(Stored data)
=-=-=

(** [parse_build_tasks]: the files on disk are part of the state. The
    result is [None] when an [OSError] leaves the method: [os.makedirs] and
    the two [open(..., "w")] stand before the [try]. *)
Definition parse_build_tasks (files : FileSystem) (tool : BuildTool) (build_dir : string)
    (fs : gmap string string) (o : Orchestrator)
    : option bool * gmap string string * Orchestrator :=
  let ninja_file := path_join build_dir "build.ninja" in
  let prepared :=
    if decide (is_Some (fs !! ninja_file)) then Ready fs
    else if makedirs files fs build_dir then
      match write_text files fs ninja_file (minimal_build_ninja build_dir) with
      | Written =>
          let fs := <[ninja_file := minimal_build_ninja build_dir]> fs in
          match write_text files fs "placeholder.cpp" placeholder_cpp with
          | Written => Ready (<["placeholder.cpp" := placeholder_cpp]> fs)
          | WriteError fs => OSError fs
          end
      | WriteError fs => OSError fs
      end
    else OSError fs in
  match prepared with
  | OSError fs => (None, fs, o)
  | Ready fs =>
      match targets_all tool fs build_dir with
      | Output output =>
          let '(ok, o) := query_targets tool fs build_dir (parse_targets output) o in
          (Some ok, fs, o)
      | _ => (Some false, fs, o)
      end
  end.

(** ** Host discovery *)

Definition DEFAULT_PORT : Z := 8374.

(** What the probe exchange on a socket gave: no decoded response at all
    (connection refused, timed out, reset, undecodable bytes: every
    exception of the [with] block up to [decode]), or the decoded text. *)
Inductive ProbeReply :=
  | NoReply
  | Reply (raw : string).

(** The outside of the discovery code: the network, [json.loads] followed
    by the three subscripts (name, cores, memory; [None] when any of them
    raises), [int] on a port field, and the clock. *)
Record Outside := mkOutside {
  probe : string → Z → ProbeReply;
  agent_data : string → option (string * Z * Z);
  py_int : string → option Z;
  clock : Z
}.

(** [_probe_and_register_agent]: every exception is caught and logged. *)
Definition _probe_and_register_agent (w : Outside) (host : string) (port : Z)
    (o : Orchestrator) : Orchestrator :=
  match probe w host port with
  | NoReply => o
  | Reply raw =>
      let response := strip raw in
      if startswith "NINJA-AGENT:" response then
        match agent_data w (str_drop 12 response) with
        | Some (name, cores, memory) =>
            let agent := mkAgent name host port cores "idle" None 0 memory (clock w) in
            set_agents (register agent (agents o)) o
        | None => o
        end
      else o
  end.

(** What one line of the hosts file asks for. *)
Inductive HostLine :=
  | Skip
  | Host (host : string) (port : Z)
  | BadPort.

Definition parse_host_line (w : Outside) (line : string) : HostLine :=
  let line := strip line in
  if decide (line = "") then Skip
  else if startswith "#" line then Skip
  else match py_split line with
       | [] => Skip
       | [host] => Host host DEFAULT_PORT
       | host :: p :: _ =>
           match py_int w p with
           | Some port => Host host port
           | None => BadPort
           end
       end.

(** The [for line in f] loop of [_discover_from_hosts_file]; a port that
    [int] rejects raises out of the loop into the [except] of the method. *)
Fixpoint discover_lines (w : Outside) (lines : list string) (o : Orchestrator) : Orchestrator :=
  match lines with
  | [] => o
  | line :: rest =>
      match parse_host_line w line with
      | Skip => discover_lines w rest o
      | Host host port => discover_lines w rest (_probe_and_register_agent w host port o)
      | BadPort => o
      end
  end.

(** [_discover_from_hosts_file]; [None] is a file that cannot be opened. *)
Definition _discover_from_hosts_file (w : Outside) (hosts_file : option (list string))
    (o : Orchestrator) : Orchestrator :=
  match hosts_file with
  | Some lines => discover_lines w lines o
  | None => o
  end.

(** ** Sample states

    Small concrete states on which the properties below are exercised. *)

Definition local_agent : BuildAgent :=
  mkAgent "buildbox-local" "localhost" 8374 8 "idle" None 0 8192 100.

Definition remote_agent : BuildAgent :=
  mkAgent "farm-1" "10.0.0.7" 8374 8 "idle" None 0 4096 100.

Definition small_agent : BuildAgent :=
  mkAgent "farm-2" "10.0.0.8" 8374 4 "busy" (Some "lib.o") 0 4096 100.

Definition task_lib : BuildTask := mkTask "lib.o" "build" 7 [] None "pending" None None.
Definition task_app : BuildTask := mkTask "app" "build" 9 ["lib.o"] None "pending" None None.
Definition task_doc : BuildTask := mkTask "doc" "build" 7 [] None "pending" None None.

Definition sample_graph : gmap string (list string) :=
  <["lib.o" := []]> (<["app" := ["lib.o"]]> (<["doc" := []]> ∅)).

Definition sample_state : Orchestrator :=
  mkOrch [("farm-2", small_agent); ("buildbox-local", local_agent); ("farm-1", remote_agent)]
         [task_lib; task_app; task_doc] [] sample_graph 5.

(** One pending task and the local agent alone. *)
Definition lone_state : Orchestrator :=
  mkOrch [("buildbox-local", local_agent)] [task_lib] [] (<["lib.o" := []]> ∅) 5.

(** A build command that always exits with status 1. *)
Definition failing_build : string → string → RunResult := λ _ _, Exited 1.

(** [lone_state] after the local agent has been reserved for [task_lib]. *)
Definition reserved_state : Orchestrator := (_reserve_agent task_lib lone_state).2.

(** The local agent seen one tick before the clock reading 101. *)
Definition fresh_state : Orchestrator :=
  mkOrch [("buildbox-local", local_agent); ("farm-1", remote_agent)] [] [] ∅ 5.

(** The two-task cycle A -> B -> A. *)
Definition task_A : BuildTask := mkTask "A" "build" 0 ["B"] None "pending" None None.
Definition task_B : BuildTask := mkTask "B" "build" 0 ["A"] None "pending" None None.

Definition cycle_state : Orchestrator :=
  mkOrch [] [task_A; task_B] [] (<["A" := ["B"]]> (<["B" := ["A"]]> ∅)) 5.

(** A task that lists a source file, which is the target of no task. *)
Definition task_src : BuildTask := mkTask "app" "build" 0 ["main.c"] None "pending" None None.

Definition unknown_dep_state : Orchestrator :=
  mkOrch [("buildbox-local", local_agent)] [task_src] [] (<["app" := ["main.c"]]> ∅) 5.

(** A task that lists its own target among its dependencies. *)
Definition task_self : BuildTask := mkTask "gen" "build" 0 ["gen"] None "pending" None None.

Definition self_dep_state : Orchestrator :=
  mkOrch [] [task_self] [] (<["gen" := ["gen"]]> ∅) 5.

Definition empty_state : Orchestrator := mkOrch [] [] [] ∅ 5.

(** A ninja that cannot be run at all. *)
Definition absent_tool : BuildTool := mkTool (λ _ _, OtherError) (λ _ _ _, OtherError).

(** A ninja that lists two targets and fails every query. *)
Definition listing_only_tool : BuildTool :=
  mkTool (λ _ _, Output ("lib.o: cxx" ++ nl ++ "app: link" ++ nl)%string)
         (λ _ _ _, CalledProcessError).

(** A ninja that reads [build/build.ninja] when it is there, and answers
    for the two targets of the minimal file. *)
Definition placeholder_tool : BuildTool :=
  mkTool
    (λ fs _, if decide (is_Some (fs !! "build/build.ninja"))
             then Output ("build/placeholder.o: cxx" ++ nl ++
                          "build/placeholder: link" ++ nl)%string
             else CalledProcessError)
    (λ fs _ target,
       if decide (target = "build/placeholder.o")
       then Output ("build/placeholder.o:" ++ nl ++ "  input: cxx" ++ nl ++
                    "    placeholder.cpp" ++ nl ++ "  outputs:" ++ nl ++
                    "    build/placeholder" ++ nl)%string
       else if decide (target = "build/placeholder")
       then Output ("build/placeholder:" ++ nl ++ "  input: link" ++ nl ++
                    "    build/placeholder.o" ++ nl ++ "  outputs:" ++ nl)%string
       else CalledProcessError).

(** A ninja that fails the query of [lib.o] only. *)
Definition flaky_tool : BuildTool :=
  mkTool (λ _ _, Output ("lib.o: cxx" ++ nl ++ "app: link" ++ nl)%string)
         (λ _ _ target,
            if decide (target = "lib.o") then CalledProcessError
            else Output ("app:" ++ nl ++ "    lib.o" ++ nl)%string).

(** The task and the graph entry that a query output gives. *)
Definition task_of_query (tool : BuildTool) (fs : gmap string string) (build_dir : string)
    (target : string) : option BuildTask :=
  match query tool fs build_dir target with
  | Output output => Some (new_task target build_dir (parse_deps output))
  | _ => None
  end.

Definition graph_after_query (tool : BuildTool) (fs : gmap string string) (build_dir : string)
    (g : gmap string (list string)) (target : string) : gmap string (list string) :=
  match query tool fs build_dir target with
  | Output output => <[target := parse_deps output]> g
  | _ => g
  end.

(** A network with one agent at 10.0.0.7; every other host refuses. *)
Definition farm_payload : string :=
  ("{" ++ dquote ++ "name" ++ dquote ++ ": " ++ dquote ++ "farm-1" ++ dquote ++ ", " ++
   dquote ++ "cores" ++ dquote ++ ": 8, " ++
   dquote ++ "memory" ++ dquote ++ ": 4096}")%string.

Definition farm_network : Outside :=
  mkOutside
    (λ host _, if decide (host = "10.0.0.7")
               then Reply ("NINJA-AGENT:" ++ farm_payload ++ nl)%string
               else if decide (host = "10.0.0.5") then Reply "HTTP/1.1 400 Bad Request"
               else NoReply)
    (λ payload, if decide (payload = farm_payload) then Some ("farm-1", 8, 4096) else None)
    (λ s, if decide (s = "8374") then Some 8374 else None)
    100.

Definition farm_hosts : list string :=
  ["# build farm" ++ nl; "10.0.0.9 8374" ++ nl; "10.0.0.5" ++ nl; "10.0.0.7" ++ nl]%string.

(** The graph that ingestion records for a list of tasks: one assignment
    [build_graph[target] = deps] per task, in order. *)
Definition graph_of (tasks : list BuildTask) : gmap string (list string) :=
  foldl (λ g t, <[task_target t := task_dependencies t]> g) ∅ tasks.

=-=-=

*YOUR INSTRUCTIONS:* Looking at the entries above, count the lines that contain the string "exception", then give the number and nothing else.

*ANSWER SPACE:* 2